Formula 1's turbo-hybrid era has not even begun — the 2026 power units hit the track for the first time next season — and the sport is already sketching out what replaces them. The direction is loud, light and cheap: a V8.
Both the FIA and F1's commercial side have made little secret that they view the incoming 2026 engines, which split power roughly 50/50 between the combustion engine and a heavy battery, as too complex and too expensive. FIA president Mohammed Ben Sulayem and F1 CEO Stefano Domenicali have both floated a return to the simpler, naturally aspirated engines F1 ran through the 1990s and 2000s.
An early V10 revival was parked after a summit in Bahrain, where most manufacturers were unconvinced. What survived was a 2.4-litre V8 running on fully sustainable fuel with a smaller hybrid element — the electrical contribution cut from around half of total output to perhaps 10-15%. On the outline the FIA is working to, the engine would rev to 16,000rpm, make around 880bhp, and allow cars roughly 150kg lighter than today's, about 650kg in qualifying trim, with the engine cost cap cut by around 30%.
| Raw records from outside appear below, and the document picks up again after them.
(** C1 as stated fails on a loaded frame without rows: the merge of
    the region totals raises there, no view is made and the page stops. *)
Lemma df_map_raises_on_empty_frame :
  df_map (V:=Z) [] (dff [] aggregate aggregate aggregate "합계") = None
  ∧ main (V:=Z) [] (User 0 0 0 0) = None.
Proof. split; reflexivity. Qed.

(** C1, as the code has it.  For every loaded frame that has rows and
    every choice of the four filters, the region totals are made and
    have exactly one row per region of [all_regions], in that order,
    where [all_regions] lists the regions of the loaded frame, each
    once, in increasing order.  The volume of a row is the sum of the
    volumes of the filtered rows of its region; it is 0 for a region
    without filtered rows, and so for every region when the filtered
    frame is empty. *)
Theorem df_map_one_row_per_region {V} `{Volume V} (df : list (row V))
    (month_sel day_sel hour_sel : selection) (source_sel : string) :
  df ≠ [] →
  let sub := dff df month_sel day_sel hour_sel source_sel in
  ∃ view,
    df_map df sub = Some view
    ∧ view.*1 = all_regions df
    ∧ NoDup (all_regions df)
    ∧ Sorted String.le (all_regions df)
    ∧ (∀ g, g ∈ all_regions df ↔ ∃ r, r ∈ df ∧ region r = g)
    ∧ (∀ g v, (g, v) ∈ view →
         v = vsum (volume <$> filter (λ r, region r = g) sub))
    ∧ (∀ g v, (g, v) ∈ view →
         (∀ r, r ∈ sub → region r ≠ g) → v = vzero)
    ∧ (sub = [] → view = (λ g, (g, vzero)) <$> all_regions df)
    ∧ (∀ u, ∃ c, main df u = Some c ∧ (fig_map c).*1 = all_regions df).
Proof.
  intros Hdf sub.
  assert (Hkeys : ∀ sub' : list (row V),
            ((λ g, (g, group_total region volume sub' g))
               <$> all_regions df).*1 = all_regions df).
  { intros sub'. rewrite <- list_fmap_compose. apply list_fmap_id. }
  eexists. split; [by apply df_map_eq|].
  split_and!.
  - apply Hkeys.
  - apply NoDup_all_regions.
  - exact (Sorted_sorted (K:=string) _).
  - apply elem_of_all_regions.
  - intros g v (g' & [= -> ->] & _)%list_elem_of_fmap. done.
  - intros g v (g' & [= -> ->] & _)%list_elem_of_fmap Hnone.
    unfold group_total. rewrite filter_none; [done|].
    intros r Hr Hg. by apply (Hnone r).
  - intros ->. done.
  - intros u. eexists. split; [by apply main_eq|]. apply Hkeys.
Qed.

Lemma df_map_one_row_per_region_witness :
  Sample.df ≠ []
  ∧ ∃ view,
      df_map Sample.df
        (dff Sample.df (concrete 1) (concrete 1) aggregate "태양광")
      = Some view
      ∧ view = [("부산광역시", 0); ("서울특별시", 15); ("제주특별자치도", 0)]
      ∧ view.*1 = all_regions Sample.df
      ∧ (∀ g v, (g, v) ∈ view →
           v = vsum (volume <$> filter (λ r, region r = g)
                       (dff Sample.df (concrete 1) (concrete 1) aggregate
                          "태양광"))).
Proof.
  assert (Hdf : Sample.df ≠ []) by discriminate.
  split; [exact Hdf|].
  destruct (df_map_one_row_per_region Sample.df (concrete 1) (concrete 1)
              aggregate "태양광" Hdf)
    as (view & Hview & Hkeys & _ & _ & _ & Hsum & _).
  exists view. split; [exact Hview|].
  split; [|split; [exact Hkeys|exact Hsum]].
  assert (Hrun : df_map Sample.df
                   (dff Sample.df (concrete 1) (concrete 1) aggregate
                      "태양광")
                 = Some [("부산광역시", 0); ("서울특별시", 15);
                         ("제주특별자치도", 0)])
    by (vm_compute; reflexivity).
  rewrite Hrun in Hview. by injection Hview as <-.
Defined.

(** C2 as stated fails for the volumes the file has: with [float64]
    volumes 0.1 for one region and 0.2 and 0.3 for another, the volumes
    of the region totals add up to 0.6 and the volumes of the filtered
    rows to 0.6000000000000001. *)
Lemma df_map_float_sums_differ :
  ∃ view,
    df_map Sample.float_df
      (dff Sample.float_df aggregate aggregate aggregate "합계") = Some view
    ∧ vsum view.*2 = 0.6%float
    ∧ vsum (volume <$>
              dff Sample.float_df aggregate aggregate aggregate "합계")
      = 0.6000000000000001%float
    ∧ vsum view.*2
      ≠ vsum (volume <$>
                dff Sample.float_df aggregate aggregate aggregate "합계").
Proof.
  eexists. split; [vm_compute; reflexivity|].
  split; [vm_compute; reflexivity|]. split; [vm_compute; reflexivity|].
  intros Hsame.
  apply (f_equal (λ x, PrimFloat.eqb x 0.6%float)) in Hsame.
  vm_compute in Hsame. discriminate Hsame.
Qed.

(** C2, as the code has it.  For every loaded frame that has rows and
    every choice of the four filters, the region totals are made, and
    with exact addition of volumes their volumes add up to the volume
    of the filtered frame. *)
Theorem df_map_conserves_volume {V} `{VolumeLaws V} (df : list (row V))
    (month_sel day_sel hour_sel : selection) (source_sel : string) :
  df ≠ [] →
  let sub := dff df month_sel day_sel hour_sel source_sel in
  ∃ view,
    df_map df sub = Some view
    ∧ vsum view.*2 = vsum (volume <$> sub).
Proof.
  intros Hdf sub. eexists. split; [by apply df_map_eq|].
  rewrite <- list_fmap_compose.
  apply (vsum_group_totals region volume).
  - apply NoDup_all_regions.
  - intros r Hr. apply elem_of_all_regions. exists r. split; [|done].
    by apply dff_subseteq in Hr.
Qed.

Lemma df_map_conserves_volume_witness :
  VolumeLaws Z
  ∧ Sample.df ≠ []
  ∧ ∃ view,
      df_map Sample.df (dff Sample.df (concrete 1) aggregate aggregate "합계")
      = Some view
      ∧ vsum view.*2
        = vsum (volume <$>
                  dff Sample.df (concrete 1) aggregate aggregate "합계").
Proof.
  assert (Hdf : Sample.df ≠ []) by discriminate.
  split; [exact Z_volume_laws|]. split; [exact Hdf|].
  exact (df_map_conserves_volume Sample.df (concrete 1) aggregate aggregate
           "합계" Hdf).
Defined.

(** C3, as the code has it.  The hourly frame is computed exactly when
    no hour is selected.  It then has the rows of the frame grouped by
    hour and region, in the order of the grouped frame: one row per
    pair of an hour and a region that has rows in the filtered frame,
    with the sum of their volumes.  The right join against
    [all_regions] adds no row and the fill changes no cell. *)
Theorem df_anim_grouped_rows {V} `{Volume V} (df : list (row V))
    (month_sel day_sel hour_sel : selection) (source_sel : string) :
  let sub := dff df month_sel day_sel hour_sel source_sel in
  let grouped := groupby_sum (λ r, (hour r, region r)) volume sub in
  (is_Some (df_anim df sub hour_sel) ↔ hour_sel = aggregate)
  ∧ df_anim df sub aggregate
    = Some ((λ p, (p.1.2, p.1.1, p.2)) <$> grouped)
  ∧ NoDup grouped.*1
  ∧ (∀ g h v, (g, h, v) ∈ (λ p, (p.1.2, p.1.1, p.2)) <$> grouped ↔
       (∃ r, r ∈ sub ∧ hour r = h ∧ region r = g) ∧
       v = vsum (volume <$> filter (λ r, hour r = h ∧ region r = g) sub))
  ∧ (∀ u c, main df u = Some c →
       (is_Some (fig_anim c) ↔ hour_selected df u = aggregate)).
Proof.
  assert (Hwhen : ∀ sub' sel,
            is_Some (df_anim df sub' sel) ↔ sel = aggregate).
  { intros sub' sel. destruct sel; simpl; split; (done || by intros []). }
  intros sub grouped.
  split_and!;
    [..|intros u c (_ & _ & _ & ->)%main_Some; apply Hwhen].
  - apply Hwhen.
  - unfold df_anim. f_equal. fold grouped.
    rewrite merge_right_key_frame.
    + rewrite <- !list_fmap_compose. apply list_fmap_ext.
      by intros i [[h g] v] _.
    + apply NoDup_all_regions.
    + intros p (q & -> & Hq)%list_elem_of_fmap.
      destruct q as [[h g] v]. simpl.
      apply elem_of_groupby_sum in Hq as [(r & Hr & [= _ <-]) _].
      apply elem_of_all_regions. exists r. split; [|done].
      by apply dff_subseteq in Hr.
  - unfold grouped. rewrite groupby_sum_keys. apply NoDup_sorted_unique.
  - intros g h v. rewrite list_elem_of_fmap. split.
    + intros ([[h' g'] v'] & [= -> -> ->] & Hp).
      apply elem_of_groupby_sum in Hp as [(r & Hr & [= <- <-]) ->].
      split; [by exists r|].
      unfold group_total. do 2 f_equal.
      apply list_filter_iff. intros r'. split; [by intros [= -> ->]|].
      by intros [-> ->].
    + intros [(r & Hr & <- & <-) ->].
      exists (hour r, region r,
              group_total (λ r, (hour r, region r)) volume sub
                (hour r, region r)).
      split.
      * simpl. do 2 f_equal. unfold group_total. do 2 f_equal.
        apply list_filter_iff. intros r'. split; [by intros [-> ->]|].
        by intros [= -> ->].
      * apply elem_of_groupby_sum. split; [by exists r|done].
Qed.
The timing is where it turns political. According to The Race, Ben Sulayem had called manufacturers to a London summit before abandoning it and writing to the teams that the focus was now 2031, not an earlier switch. Red Bull and Cadillac were said to favour 2029; Mercedes and Ferrari preferred 2030; Honda and Audi wanted nothing before the current cycle ends. Any change before 2031 needs a super-majority of manufacturers, and the numbers were not there.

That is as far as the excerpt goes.